Task requirements -
Search the data for "find". Return each matching line.

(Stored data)
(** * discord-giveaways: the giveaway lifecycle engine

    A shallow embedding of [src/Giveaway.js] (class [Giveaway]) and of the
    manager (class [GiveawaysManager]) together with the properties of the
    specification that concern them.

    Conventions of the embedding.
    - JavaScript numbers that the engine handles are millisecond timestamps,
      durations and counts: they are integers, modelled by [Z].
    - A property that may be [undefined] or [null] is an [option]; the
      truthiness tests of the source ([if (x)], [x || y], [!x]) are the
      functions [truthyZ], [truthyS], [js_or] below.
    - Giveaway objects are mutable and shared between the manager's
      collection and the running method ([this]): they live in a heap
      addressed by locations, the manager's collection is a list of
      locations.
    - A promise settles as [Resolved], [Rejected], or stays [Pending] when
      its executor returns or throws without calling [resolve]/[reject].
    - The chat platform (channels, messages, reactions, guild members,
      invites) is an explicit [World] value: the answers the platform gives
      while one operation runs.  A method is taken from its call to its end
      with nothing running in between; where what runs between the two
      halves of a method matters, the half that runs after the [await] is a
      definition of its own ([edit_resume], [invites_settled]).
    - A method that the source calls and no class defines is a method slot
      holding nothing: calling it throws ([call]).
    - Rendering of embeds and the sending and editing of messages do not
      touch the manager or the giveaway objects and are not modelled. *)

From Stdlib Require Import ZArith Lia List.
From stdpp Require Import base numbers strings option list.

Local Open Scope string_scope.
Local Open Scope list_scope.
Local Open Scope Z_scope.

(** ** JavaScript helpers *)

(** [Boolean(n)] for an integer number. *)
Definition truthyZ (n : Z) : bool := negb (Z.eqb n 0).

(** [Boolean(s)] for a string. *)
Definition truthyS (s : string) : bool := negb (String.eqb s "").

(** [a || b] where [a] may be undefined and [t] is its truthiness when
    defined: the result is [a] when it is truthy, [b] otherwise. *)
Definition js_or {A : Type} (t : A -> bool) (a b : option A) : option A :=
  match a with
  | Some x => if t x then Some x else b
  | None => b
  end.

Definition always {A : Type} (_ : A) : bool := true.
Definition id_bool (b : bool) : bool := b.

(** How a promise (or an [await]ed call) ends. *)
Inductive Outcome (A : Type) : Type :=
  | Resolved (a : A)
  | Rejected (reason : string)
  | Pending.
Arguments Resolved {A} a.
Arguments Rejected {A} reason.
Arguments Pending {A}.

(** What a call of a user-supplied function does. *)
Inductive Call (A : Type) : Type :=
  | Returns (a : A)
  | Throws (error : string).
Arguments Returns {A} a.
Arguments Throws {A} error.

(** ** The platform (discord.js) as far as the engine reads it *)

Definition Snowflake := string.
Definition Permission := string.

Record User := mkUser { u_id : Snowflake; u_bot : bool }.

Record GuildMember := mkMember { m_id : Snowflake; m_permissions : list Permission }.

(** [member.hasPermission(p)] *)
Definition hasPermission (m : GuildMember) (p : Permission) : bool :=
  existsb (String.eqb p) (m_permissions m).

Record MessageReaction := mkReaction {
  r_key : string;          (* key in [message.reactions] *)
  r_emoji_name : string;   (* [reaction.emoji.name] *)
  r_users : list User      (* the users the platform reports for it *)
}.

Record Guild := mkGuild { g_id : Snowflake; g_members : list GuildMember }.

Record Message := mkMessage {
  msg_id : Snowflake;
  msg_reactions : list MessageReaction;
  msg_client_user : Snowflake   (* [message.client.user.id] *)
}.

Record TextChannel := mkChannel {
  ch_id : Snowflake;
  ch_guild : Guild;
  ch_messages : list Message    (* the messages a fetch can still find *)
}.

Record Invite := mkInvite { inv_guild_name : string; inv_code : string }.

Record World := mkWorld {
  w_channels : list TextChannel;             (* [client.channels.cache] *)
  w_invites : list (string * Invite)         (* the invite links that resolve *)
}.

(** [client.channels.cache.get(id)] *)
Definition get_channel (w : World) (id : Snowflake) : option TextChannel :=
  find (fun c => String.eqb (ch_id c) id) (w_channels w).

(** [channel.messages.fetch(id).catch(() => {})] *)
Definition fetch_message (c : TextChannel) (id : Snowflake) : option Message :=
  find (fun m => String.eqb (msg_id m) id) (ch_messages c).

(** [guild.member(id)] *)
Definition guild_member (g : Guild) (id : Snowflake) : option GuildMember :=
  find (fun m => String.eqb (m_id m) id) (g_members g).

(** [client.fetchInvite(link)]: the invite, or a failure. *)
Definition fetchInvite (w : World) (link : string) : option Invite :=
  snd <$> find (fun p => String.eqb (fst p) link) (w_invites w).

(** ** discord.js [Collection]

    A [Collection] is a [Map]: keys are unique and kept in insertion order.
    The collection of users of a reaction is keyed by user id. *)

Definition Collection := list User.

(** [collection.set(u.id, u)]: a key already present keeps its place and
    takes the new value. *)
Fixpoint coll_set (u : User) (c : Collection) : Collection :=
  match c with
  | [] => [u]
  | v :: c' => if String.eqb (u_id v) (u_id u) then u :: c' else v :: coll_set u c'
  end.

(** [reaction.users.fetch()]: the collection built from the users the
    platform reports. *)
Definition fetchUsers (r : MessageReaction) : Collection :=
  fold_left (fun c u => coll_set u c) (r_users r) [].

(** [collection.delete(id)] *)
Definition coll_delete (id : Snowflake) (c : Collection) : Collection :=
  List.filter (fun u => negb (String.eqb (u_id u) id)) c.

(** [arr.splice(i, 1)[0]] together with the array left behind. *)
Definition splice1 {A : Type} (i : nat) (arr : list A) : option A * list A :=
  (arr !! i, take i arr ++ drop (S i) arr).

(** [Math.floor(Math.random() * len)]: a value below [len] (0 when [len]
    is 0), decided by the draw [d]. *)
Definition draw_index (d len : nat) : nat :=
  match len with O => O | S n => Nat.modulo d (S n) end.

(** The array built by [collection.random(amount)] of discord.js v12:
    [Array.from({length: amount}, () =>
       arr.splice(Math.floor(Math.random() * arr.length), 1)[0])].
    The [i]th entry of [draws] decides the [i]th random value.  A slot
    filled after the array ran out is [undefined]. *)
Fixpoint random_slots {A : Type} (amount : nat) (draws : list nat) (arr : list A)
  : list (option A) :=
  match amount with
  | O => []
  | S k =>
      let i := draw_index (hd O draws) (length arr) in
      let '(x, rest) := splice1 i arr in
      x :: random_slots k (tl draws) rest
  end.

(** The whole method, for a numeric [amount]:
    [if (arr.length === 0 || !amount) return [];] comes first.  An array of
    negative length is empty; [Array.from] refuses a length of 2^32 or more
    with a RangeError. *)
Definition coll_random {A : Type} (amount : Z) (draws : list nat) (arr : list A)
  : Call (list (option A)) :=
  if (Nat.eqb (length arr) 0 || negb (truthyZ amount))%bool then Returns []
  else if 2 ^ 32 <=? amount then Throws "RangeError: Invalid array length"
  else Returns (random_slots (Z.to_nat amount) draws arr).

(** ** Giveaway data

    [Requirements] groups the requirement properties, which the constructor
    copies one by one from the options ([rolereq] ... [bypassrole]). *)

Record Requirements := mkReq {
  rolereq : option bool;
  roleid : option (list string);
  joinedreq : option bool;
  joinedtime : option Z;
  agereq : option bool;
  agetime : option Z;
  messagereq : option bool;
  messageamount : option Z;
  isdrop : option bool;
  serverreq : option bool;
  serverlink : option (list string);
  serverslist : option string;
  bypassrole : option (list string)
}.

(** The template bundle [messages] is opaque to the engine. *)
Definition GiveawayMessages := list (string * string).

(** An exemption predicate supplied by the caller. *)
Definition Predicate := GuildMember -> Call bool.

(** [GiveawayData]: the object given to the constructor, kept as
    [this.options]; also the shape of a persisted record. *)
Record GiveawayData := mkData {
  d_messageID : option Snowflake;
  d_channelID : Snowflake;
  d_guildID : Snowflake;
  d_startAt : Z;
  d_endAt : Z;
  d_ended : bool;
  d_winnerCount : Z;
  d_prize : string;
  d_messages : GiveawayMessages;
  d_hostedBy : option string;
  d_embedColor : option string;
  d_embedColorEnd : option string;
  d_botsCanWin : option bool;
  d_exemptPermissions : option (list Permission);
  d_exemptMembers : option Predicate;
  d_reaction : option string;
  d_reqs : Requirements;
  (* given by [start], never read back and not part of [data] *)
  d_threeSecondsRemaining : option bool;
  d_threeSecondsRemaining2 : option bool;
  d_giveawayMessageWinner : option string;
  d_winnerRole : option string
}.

Exercise response -
  ch_messages : list Message    (* the messages a fetch can still find *)
  find (fun c => String.eqb (ch_id c) id) (w_channels w).
  find (fun m => String.eqb (msg_id m) id) (ch_messages c).
  find (fun m => String.eqb (m_id m) id) (g_members g).
  snd <$> find (fun p => String.eqb (fst p) link) (w_invites w).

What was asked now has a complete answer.